Wilson proposes a comprehensive social and economic program that is primarily universal, but nevertheless includes targeted efforts to improve the life chances of the ghetto underclass and other disadvantaged groups. Wilson lists multiple examples of what this universal program would include, such as public funding of training, retraining, and transitional employment benefits that would be available to all members of society. With respect to the diagnosis of concentration and isolation, Wilson suggests the promotion of social mobility, through programs that will increase employment prospects for the underclass, will lead to geographic mobility. Wilson describes his proposed program as having a "hidden agenda" for policy makers "to improve the life chances of truly disadvantaged groups such as the ghetto underclass by emphasizing programs to which the more advantaged groups of all races and class backgrounds can positively relate". Universal programs are more easily accepted within the US' political climate than targeted programs, yet the underclass would likely experience the most benefit from universal programs. Wilson notes that some means-tested programs are still necessary, but recommends that they be framed as secondary to universal programming efforts. The following quote summarizes his policy call:

[T]he problems of the ghetto underclass can be most meaningfully addressed by a comprehensive program that combines employment policies with social welfare policies and that features universal as opposed to race- or group-specific strategies.
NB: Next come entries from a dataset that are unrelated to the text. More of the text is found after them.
(* ===== verification/_CoqProject ===== *)
-Q . S2P
Prelude.v
Effects.v
Errors.v
Subjects.v
Bindings.v
Json.v
World.v
IdemKV.v
KVContract.v
KVGuard.v
IdemKVSafe.v
MemKV.v
IdemKVSystem.v
IdemKVTraces.v
IdemKVSpec.v
IdemExec.v
LeaseRenewal.v
Streams.v
StreamsProofs.v
Delivery.v
DeliveryProofs.v
KVOps.v
Objects.v
Watch.v
WatchProofs.v
Headers.v
Publish.v
Topic.v
PublishProofs.v
Micro.v
Runner.v
RunnerProofs.v
GoText.v
Flow.v
FlowProofs.v
Embedded.v
Options.v
FlowLibrary.v
FlowLibraryProofs.v
Lifecycle.v
LifecycleSystem.v
LifecycleProofs.v
(* ===== verification/Effects.v ===== *)
(** * Programs with external calls

    The transport is glue between an application and the NATS client: nearly
    every function calls the broker, the clock, the context or the mounted
    action.  A Go function of that kind is a [prog]: a finite tree whose nodes
    are calls to code outside the repository (a [req]uest) and whose branches
    are the possible [resp]onses.  Pure Go code is the Rocq code between the
    calls, so a [prog] is executable: [exec] runs it against any handler.

    - [runs p tr a]: the program [p] can produce the call trace [tr] and return
      [a]; every environment is covered, since every response is allowed.
    - [sat p Q]: every run of [p] satisfies [Q]; the proof method for [runs].
    - [exec h p s]: the run of [p] against a concrete handler. *)

From S2P Require Import Prelude.

Section Prog.
Context {req : Type} {resp : req → Type}.

Inductive prog (A : Type) : Type :=
| Ret (a : A)
| Vis (r : req) (k : resp r → prog A).
Arguments Ret {A} a.
Arguments Vis {A} r k.

(** One call with the response it received. *)
Record event := Ev { ev_req : req; ev_resp : resp ev_req }.

Fixpoint prog_bind {A B} (f : A → prog B) (p : prog A) : prog B :=
  match p with
  | Ret a => f a
  | Vis r k => Vis r (λ x, prog_bind f (k x))
  end.

#[global] Instance prog_mret : MRet prog := @Ret.
#[global] Instance prog_mbind : MBind prog := @prog_bind.

(** A single external call. *)
Definition call (r : req) : prog (resp r) := Vis r Ret.

(** ** Traces *)
Fixpoint runs {A} (p : prog A) (tr : list event) (a : A) : Prop :=
  match p with
  | Ret b => tr = [] ∧ a = b
  | Vis r k => ∃ x tr', tr = Ev r x :: tr' ∧ runs (k x) tr' a
  end.

Fixpoint sat {A} (p : prog A) (Q : list event → A → Prop) : Prop :=
  match p with
  | Ret a => Q [] a
  | Vis r k => ∀ x, sat (k x) (λ tr a, Q (Ev r x :: tr) a)
  end.

Lemma sat_runs {A} (p : prog A) Q :
  sat p Q ↔ ∀ tr a, runs p tr a → Q tr a.
Proof.
  revert Q. induction p as [b|r k IH]; intros Q; simpl.
  - split; [by intros ? ? ? [-> ->]|auto].
  - split.
    + intros Hs tr a (x & tr' & -> & Hr). apply (proj1 (IH x _) (Hs x) _ _ Hr).
    + intros Hq x. apply IH. intros tr a Hr. apply Hq. by exists x, tr.
Qed.

Lemma sat_mono {A} (p : prog A) (Q Q' : list event → A → Prop) :
  (∀ tr a, Q tr a → Q' tr a) → sat p Q → sat p Q'.
Proof.
  revert Q Q'. induction p as [b|r k IH]; simpl; intros Q Q' HQ; [by auto|].
  intros Hs x. apply (IH x _ _ (λ tr a, HQ (Ev r x :: tr) a)). auto.
Qed.

Lemma sat_bind {A B} (p : prog A) (f : A → prog B) (Q : list event → B → Prop) :
  sat p (λ tr a, sat (f a) (λ tr' b, Q (tr ++ tr') b)) → sat (p ≫= f) Q.
Proof.
  revert Q. induction p as [b|r k IH]; simpl; intros Q Hs; [done|].
  intros x. apply IH, Hs.
Qed.

Lemma sat_and {A} (p : prog A) (Q Q' : list event → A → Prop) :
  sat p Q → sat p Q' → sat p (λ tr a, Q tr a ∧ Q' tr a).
Proof. rewrite !sat_runs. auto. Qed.

Lemma sat_vis {A} r (f : resp r → prog A) (Q : list event → A → Prop) :
  (∀ x, sat (f x) (λ t b, Q (Ev r x :: t) b)) → sat (call r ≫= f) Q.
Proof. intros H. exact H. Qed.

(** Sequencing when only the trace of the first program matters. *)
Lemma sat_then {A B} (p : prog A) (f : A → prog B) (P : list event → Prop) Q :
  sat p (λ t _, P t) → (∀ t a, P t → sat (f a) (λ t' b, Q (t ++ t') b)) → sat (p ≫= f) Q.
Proof. intros Hp Hf. apply sat_bind. eapply sat_mono; [|exact Hp]. cbn. auto. Qed.

Lemma runs_bind {A B} (p : prog A) (f : A → prog B) tr b :
  runs (p ≫= f) tr b ↔
  ∃ tr1 tr2 a, tr = tr1 ++ tr2 ∧ runs p tr1 a ∧ runs (f a) tr2 b.
Proof.
  revert tr. induction p as [a|r k IH]; intros tr; simpl.
  - split; [intros H; by exists [], tr, a|].
    intros (tr1 & tr2 & a' & -> & [-> ->] & H). done.
  - split.
    + intros (x & tr' & -> & H). apply IH in H as (tr1 & tr2 & a & -> & H1 & H2).
      exists (Ev r x :: tr1), tr2, a. split; [done|]. split; [by exists x, tr1|done].
    + intros (tr1 & tr2 & a & -> & (x & tr' & -> & H1) & H2).
      exists x, (tr' ++ tr2). split; [done|]. apply IH. by exists tr', tr2, a.
Qed.

(** ** Programs that make only certain calls *)
Fixpoint calls_only {A} (P : req → Prop) (p : prog A) : Prop :=
  match p with
  | Ret _ => True
  | Vis r k => P r ∧ ∀ x, calls_only P (k x)
  end.

Lemma calls_only_bind {A B} P (p : prog A) (f : A → prog B) :
  calls_only P p → (∀ a, calls_only P (f a)) → calls_only P (p ≫= f).
Proof.
  intros Hp Hf. induction p as [a|r k IH]; [apply Hf|]. destruct Hp as [Hr Hk].
  split; [exact Hr|]. intros x. exact (IH x (Hk x)).
Qed.

Lemma calls_only_call {A} P r (f : resp r → prog A) :
  P r → (∀ x, calls_only P (f x)) → calls_only P (call r ≫= f).
Proof. by split. Qed.

Lemma calls_only_mono {A} (P P' : req → Prop) (p : prog A) :
  (∀ r, P r → P' r) → calls_only P p → calls_only P' p.
Proof. intros HP. induction p as [a|r k IH]; [done|]. intros [Hr Hk]. split; [auto|]. intros x. exact (IH x (Hk x)). Qed.

Lemma calls_only_sat {A} P (p : prog A) :
  calls_only P p → sat p (λ tr _, Forall (λ e, P (ev_req e)) tr).
Proof.
  intros Hp. induction p as [a|r k IH]; [constructor|]. destruct Hp as [Hr Hk]. intros x.
  eapply sat_mono; [|exact (IH x (Hk x))]. cbn beta. intros t a Ht. by constructor.
Qed.

(** ** Execution against a handler *)
Definition handler (S : Type) : Type := ∀ r : req, S → resp r * S.

Fixpoint exec {A S} (h : handler S) (p : prog A) (s : S) : A * list event * S :=
  match p with
  | Ret a => (a, [], s)
  | Vis r k =>
      let '(x, s1) := h r s in
      let '(a, tr, s2) := exec h (k x) s1 in
      (a, Ev r x :: tr, s2)
  end.

(** A handler's run is one of the runs. *)
Lemma exec_runs {A S} (h : handler S) (p : prog A) s a tr s' :
  exec h p s = (a, tr, s') → runs p tr a.
Proof.
  revert s tr s'. induction p as [b|r k IH]; simpl; intros s tr s' E.
  - by simplify_eq.
  - destruct (h r s) as [x s1] eqn:Eh. destruct (exec h (k x) s1) as [[a1 t1] s2] eqn:Ek.
    simplify_eq. exists x, t1. split; [done|]. eapply IH, Ek.
Qed.

Definition exec_result {A S} (h : handler S) (p : prog A) (s : S) : A := (exec h p s).1.1.
Definition exec_trace {A S} (h : handler S) (p : prog A) (s : S) : list event := (exec h p s).1.2.
Definition exec_state {A S} (h : handler S) (p : prog A) (s : S) : S := (exec h p s).2.

Lemma exec_is_run {A S} (h : handler S) (p : prog A) s :
  runs p (exec_trace h p s) (exec_result h p s).
Proof.
  unfold exec_trace, exec_result. destruct (exec h p s) as [[a tr] s'] eqn:E.
  by eapply exec_runs.
Qed.

Lemma exec_bind {A B S} (h : handler S) (p : prog A) (f : A → prog B) s :
  exec h (p ≫= f) s =
  let '(a, t1, s1) := exec h p s in
  let '(b, t2, s2) := exec h (f a) s1 in (b, t1 ++ t2, s2).
Proof.
  unfold mbind, prog_mbind.
  revert s. induction p as [a|r k IH]; cbn [prog_bind exec]; intros s.
  - by destruct (exec h (f a) s) as [[b t2] s2].
  - destruct (h r s) as [x s1]. rewrite IH. destruct (exec h (k x) s1) as [[a t1] s2].
    by destruct (exec h (f a) s2) as [[b t2] s3].
Qed.
End Prog.

Arguments prog {req} resp A.
Arguments Ret {req resp A} a.
Arguments Vis {req resp A} r k.
Arguments event {req} resp.
Arguments Ev {req resp} ev_req ev_resp.
Arguments handler {req} resp S.
Arguments call {req resp} r.

(** A [calls_only] goal, call by call and test by test. *)
Ltac calls_step :=
  match goal with
  | |- calls_only _ (Ret _) => exact I
  | |- calls_only _ (mret _) => exact I
  | |- calls_only _ (call _ ≫= _) => apply calls_only_call; [try done|intros ?]
  | |- calls_only _ (call _) => split; [try done|intros ?; exact I]
  | |- calls_only _ (_ ≫= _) => apply calls_only_bind; [|intros ?]
  | |- calls_only _ (match ?x with _ => _ end) => destruct x
  end.

(** Symbolic execution of a [sat] goal: introduce each response and split each
    test until a trace and a result are left. *)
Ltac sat_step :=
  match goal with
  | |- sat (Ret _) _ => cbn [sat]
  | |- sat (Vis _ _) _ => cbn [sat]; intros ?
  | |- sat (_ ≫= _) _ => apply sat_bind
  | |- sat (if ?b then _ else _) _ => destruct b eqn:?
  | |- sat (match ?x with _ => _ end) _ => destruct x eqn:?
  end.
Definition RenewClaim (c : option KVIdempotencyCoordinator) (ctx : option context)
    (key token : string) (leaseTTL : Z) : prog resp (option error) :=
  let ctx := idempotencyContext ctx in
  ctxErr ← ctx_Err ctx;
  match ctxErr with
  | Some e => mret (Some e)
  | None =>
  match bucket_of c with
  | None => mret (Some not_initialized)
  | Some b =>
  if (str_empty key || str_empty token)%bool then mret (Some key_token_required)
  else
    let leaseTTL := if leaseTTL <=? 0 then DefaultIdempotencyLeaseTTL else leaseTTL in
    let claimKey := claimPrefix +:+ key in
    item ← call (RKvGet b claimKey);
    match item with
    | Err err => mapIdempotencyKVError ctx (Some err)
    | Ok (val, revision) =>
        match owned_claim val token with
        | Err e => mret (Some e)
        | Ok activeClaim =>
            now ← call RNow;
            if cp_ExpiresAt activeClaim <=? time_UnixNano now then
              mret (Some (app KindConflict "idempotency claim has expired"))
            else
              match idempotencyExpiry now leaseTTL with
              | Err err => mret (Some err)
              | Ok expiresAt =>
                  match json_Marshal (claim_to_json
                          (mkClaimPayload (cp_Token activeClaim) (cp_RequestHash activeClaim) expiresAt)) with
                  | Err err => mret (Some (appw KindInternal "failed to marshal idempotency claim" err))
                  | Ok data =>
                      ctxErr ← ctx_Err ctx;
                      match ctxErr with
                      | Some e => mret (Some e)
                      | None =>
                          r ← call (RKvUpdate b claimKey data revision);
                          match r with
                          | Err err => mapIdempotencyKVError ctx (Some err)
                          | Ok _ => mret None
                          end
                      end
                  end
              end
        end
    end
  end
  end.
On the one hand, this program highlights macroeconomic policy to generate a tight labor market and economic growth; fiscal and monetary policy not only to stimulate noninflationary growth, but also to increase the competitiveness of American goods on both the domestic and international market; and a national labor market strategy to make the labor force more adequate to changing economic opportunities. On the other hand, this program highlights a child support assurance program, a family allowance program, and a child care strategy.

===Massey and Denton's diagnosis and prescription===
In their 1993 book, American Apartheid, sociologists Douglas Massey and Nancy Denton concur with much of Wilson's suggested causes and proposed solutions, but introduce racial residential segregation (as an outcome of both institutionalized and individual-level discrimination) as an explanatory factor. Massey and Denton argue that racial residential segregation is primarily an outcome of institutionalized racism in real estate and banking, coupled with, and significantly motivated by, individual-level prejudice and discrimination. They provide the following summary,

Thus, although we share William Julius Wilson's view that the structural transformation of the economy played a crucial role in creating the urban underclass during the 1970's, we argue that what made it disproportionately a black underclass was racial segregation. The decline of manufacturing and the rise of a two-tiered service economy harmed many racial and ethnic groups, but only black Americans were highly segregated, so only among them was the resulting income loss confined to a small set of spatially contiguous and racially homogenous neighborhoods.

Given the prominent role of segregation in the construction and maintenance of the urban underclass, Massey and Denton call for policies that promote desegregation. They provide a detailed list of policy suggestions in the closing of their book. They argue that policies aimed at desegregation need to target the private housing market, where an overwhelming majority of housing is allocated. In doing this, the authors call upon the federal government to dedicate more resources to the upholding of the Fair Housing Act, including speedy judicial action against violators (to strengthen deterrent effects of the legislation).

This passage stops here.